> [Supplied records]:
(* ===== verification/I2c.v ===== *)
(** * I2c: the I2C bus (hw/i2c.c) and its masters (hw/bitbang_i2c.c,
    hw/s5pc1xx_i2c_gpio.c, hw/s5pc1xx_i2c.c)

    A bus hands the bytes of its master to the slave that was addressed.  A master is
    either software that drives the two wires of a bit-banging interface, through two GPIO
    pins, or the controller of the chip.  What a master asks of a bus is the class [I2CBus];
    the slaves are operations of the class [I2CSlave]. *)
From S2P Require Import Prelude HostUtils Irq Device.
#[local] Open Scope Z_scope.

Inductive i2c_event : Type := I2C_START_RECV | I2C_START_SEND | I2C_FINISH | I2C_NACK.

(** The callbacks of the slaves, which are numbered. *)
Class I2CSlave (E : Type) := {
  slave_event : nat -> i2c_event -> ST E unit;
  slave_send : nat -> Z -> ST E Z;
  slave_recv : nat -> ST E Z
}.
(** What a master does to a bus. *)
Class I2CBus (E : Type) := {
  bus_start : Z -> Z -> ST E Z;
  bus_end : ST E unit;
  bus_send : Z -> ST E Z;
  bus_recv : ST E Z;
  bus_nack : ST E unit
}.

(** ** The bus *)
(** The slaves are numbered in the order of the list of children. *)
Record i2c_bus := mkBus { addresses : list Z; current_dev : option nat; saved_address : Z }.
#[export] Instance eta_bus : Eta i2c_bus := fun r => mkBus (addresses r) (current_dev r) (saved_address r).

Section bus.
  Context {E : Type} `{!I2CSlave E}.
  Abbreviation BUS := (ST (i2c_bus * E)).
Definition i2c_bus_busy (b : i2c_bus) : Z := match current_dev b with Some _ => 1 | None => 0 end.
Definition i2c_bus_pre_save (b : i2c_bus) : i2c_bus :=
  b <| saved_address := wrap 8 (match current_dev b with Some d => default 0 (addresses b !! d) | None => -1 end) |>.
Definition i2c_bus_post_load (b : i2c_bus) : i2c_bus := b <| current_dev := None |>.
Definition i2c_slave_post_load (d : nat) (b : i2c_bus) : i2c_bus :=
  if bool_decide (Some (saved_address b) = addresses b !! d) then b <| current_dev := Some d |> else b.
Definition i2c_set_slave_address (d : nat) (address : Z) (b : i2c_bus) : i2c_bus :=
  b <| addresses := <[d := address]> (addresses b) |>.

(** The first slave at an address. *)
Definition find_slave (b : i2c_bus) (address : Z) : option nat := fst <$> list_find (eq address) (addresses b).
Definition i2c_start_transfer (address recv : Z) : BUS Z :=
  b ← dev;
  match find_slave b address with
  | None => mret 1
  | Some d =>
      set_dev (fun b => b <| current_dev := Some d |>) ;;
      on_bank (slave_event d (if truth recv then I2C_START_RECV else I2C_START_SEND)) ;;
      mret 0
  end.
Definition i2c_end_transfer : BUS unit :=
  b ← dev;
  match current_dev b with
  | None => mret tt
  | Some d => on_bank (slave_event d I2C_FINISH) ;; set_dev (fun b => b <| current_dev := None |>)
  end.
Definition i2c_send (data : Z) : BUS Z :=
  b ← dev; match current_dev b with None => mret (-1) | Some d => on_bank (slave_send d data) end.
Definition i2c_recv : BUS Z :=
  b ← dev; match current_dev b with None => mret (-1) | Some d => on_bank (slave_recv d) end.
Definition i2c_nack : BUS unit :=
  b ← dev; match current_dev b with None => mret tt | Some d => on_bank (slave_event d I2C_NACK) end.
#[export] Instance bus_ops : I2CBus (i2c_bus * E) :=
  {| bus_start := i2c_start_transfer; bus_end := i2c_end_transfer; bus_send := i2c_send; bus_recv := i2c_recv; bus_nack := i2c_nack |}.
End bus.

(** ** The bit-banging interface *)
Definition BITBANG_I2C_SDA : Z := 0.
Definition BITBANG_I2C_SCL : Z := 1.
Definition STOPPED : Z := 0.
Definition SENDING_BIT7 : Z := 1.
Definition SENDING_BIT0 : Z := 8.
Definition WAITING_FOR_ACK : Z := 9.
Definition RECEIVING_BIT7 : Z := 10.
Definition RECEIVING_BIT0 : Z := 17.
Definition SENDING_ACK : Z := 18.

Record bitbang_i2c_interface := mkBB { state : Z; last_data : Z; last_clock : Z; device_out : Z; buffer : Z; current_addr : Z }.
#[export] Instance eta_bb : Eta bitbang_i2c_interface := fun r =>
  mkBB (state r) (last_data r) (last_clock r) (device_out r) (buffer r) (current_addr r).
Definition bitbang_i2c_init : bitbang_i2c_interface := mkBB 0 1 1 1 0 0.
==
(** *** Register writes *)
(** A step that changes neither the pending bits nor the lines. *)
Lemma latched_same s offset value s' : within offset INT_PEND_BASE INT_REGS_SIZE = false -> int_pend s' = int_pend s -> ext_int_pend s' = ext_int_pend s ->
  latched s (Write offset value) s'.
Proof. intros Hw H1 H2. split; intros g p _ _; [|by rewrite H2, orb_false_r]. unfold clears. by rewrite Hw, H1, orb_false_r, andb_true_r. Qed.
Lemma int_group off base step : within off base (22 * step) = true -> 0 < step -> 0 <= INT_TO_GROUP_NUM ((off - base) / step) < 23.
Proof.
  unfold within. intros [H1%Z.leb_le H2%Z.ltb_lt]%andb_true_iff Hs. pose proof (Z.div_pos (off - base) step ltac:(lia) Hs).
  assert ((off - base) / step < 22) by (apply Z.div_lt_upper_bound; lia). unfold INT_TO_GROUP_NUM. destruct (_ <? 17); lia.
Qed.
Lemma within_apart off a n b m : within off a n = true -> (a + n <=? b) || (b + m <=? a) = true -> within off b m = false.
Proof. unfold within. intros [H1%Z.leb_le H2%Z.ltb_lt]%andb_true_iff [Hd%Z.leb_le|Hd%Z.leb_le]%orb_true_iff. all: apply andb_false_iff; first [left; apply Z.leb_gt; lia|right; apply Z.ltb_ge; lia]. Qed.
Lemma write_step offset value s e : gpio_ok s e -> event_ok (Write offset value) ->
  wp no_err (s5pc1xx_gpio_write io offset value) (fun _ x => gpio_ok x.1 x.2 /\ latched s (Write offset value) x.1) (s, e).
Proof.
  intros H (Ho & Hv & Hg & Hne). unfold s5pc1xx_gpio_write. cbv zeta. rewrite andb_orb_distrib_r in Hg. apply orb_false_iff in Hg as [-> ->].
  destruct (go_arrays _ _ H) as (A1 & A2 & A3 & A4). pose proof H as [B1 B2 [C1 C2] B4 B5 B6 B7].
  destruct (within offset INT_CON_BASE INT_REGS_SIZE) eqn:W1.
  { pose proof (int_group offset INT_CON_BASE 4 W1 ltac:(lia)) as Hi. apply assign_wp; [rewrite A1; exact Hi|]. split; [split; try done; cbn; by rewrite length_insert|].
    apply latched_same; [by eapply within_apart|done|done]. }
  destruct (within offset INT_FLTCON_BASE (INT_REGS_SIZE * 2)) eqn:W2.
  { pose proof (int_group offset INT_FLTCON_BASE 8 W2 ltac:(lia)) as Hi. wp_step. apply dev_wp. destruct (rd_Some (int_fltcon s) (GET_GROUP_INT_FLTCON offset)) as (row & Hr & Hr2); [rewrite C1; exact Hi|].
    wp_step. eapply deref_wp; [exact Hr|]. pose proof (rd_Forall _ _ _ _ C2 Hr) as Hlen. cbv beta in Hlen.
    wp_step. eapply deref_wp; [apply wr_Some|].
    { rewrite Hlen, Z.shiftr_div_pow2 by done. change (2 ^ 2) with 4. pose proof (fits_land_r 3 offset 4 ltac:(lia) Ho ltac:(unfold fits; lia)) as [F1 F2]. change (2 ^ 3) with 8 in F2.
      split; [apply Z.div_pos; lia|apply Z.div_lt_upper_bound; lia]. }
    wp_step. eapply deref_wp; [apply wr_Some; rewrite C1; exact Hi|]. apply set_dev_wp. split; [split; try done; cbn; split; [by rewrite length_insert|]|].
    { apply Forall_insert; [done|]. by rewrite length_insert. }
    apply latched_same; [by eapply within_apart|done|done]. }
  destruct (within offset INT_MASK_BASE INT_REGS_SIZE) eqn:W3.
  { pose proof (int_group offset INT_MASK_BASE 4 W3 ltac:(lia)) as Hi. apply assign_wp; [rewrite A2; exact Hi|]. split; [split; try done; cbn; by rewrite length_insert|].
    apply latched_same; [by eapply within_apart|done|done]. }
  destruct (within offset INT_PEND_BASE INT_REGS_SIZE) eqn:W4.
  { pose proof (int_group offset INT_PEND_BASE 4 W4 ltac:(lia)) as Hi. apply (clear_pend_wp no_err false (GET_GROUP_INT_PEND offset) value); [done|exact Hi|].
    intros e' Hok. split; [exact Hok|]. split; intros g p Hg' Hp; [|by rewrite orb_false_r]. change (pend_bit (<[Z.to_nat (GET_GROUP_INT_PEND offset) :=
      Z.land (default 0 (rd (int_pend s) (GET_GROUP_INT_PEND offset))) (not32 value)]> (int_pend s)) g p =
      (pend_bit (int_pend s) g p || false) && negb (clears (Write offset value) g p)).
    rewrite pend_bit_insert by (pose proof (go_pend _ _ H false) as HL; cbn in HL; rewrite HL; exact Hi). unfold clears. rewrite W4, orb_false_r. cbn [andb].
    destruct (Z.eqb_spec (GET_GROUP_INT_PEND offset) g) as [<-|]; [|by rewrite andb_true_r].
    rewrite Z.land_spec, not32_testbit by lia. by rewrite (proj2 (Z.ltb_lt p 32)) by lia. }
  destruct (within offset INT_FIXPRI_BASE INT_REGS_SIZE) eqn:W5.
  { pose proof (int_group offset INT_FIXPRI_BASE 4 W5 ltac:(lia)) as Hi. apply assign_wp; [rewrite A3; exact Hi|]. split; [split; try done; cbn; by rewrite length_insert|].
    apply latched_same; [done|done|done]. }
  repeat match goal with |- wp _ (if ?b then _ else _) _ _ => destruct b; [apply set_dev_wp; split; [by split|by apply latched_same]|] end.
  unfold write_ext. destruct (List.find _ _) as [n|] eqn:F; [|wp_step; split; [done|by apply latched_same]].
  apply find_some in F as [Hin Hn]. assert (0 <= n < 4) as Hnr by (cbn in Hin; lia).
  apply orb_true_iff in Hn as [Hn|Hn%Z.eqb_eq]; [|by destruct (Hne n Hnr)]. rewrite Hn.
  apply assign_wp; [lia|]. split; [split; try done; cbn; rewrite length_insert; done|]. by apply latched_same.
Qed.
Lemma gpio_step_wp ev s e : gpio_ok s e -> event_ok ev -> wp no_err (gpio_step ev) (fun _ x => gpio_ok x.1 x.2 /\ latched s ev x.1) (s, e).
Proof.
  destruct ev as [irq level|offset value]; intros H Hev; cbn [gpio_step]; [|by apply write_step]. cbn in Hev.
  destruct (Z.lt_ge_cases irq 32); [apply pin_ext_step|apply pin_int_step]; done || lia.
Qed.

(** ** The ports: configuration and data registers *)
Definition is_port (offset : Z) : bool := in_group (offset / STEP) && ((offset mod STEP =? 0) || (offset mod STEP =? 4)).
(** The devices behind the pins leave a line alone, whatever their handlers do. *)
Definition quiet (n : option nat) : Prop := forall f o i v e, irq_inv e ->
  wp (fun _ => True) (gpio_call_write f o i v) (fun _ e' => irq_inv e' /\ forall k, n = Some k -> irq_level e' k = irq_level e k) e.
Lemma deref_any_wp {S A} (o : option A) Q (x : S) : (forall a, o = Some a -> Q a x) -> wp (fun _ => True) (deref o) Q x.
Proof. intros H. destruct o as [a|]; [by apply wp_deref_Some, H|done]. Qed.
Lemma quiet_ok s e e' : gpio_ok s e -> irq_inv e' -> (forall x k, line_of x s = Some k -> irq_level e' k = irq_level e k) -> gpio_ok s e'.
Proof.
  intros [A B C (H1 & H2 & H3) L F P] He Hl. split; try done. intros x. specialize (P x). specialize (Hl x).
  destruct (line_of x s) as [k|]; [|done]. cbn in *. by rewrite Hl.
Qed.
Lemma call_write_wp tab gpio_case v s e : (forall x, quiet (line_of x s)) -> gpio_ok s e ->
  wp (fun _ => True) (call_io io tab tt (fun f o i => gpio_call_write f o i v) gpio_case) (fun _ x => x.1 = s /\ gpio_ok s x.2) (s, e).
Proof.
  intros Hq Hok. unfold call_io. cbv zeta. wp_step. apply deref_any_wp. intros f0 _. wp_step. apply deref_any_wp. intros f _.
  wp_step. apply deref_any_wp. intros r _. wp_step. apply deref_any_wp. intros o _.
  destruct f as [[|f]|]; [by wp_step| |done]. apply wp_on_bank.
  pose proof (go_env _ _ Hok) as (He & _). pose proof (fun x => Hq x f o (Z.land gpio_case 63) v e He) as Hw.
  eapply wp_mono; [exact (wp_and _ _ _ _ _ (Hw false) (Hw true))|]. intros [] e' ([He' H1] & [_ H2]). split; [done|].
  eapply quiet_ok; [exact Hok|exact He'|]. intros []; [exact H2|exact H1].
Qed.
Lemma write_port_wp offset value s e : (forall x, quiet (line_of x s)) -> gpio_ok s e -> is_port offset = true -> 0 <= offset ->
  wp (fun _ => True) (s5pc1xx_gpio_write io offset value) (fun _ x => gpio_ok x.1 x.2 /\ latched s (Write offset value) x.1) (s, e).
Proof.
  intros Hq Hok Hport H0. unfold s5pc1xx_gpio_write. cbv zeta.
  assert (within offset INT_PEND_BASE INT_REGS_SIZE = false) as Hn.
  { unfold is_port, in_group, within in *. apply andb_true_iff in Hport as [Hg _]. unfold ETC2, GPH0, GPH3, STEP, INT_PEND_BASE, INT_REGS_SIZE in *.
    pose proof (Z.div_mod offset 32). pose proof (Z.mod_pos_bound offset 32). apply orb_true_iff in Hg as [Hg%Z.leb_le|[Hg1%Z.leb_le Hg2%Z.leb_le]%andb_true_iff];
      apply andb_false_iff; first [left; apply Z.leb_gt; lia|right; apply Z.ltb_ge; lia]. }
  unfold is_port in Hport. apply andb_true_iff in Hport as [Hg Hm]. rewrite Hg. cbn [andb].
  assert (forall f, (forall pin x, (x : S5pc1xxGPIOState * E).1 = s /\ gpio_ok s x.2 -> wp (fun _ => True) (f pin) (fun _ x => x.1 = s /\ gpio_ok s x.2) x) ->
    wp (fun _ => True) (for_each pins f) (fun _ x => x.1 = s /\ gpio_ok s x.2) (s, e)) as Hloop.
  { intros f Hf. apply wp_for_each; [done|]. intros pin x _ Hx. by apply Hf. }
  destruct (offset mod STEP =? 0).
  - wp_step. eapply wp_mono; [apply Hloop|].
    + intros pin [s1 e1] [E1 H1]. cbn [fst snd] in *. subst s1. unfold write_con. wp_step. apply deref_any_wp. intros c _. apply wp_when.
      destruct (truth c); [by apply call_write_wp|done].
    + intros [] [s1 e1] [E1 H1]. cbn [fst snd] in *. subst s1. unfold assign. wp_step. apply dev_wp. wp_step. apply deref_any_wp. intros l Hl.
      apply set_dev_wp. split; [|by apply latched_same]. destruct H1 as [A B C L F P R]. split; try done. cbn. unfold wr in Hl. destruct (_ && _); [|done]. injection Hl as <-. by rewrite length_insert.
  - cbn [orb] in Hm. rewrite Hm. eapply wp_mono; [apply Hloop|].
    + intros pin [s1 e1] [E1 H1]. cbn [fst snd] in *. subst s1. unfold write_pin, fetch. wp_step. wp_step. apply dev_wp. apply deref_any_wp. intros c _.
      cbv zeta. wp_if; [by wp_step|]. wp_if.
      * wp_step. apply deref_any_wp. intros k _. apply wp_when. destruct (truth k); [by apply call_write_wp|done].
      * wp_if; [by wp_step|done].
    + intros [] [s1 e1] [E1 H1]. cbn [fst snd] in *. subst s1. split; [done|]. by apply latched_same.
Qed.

> [What the exercise asks]:
Which lines in the data above hold the string "mkBus"? Show each one.

> [Exercise output]:
Record i2c_bus := mkBus { addresses : list Z; current_dev : option nat; saved_address : Z }.
#[export] Instance eta_bus : Eta i2c_bus := fun r => mkBus (addresses r) (current_dev r) (saved_address r).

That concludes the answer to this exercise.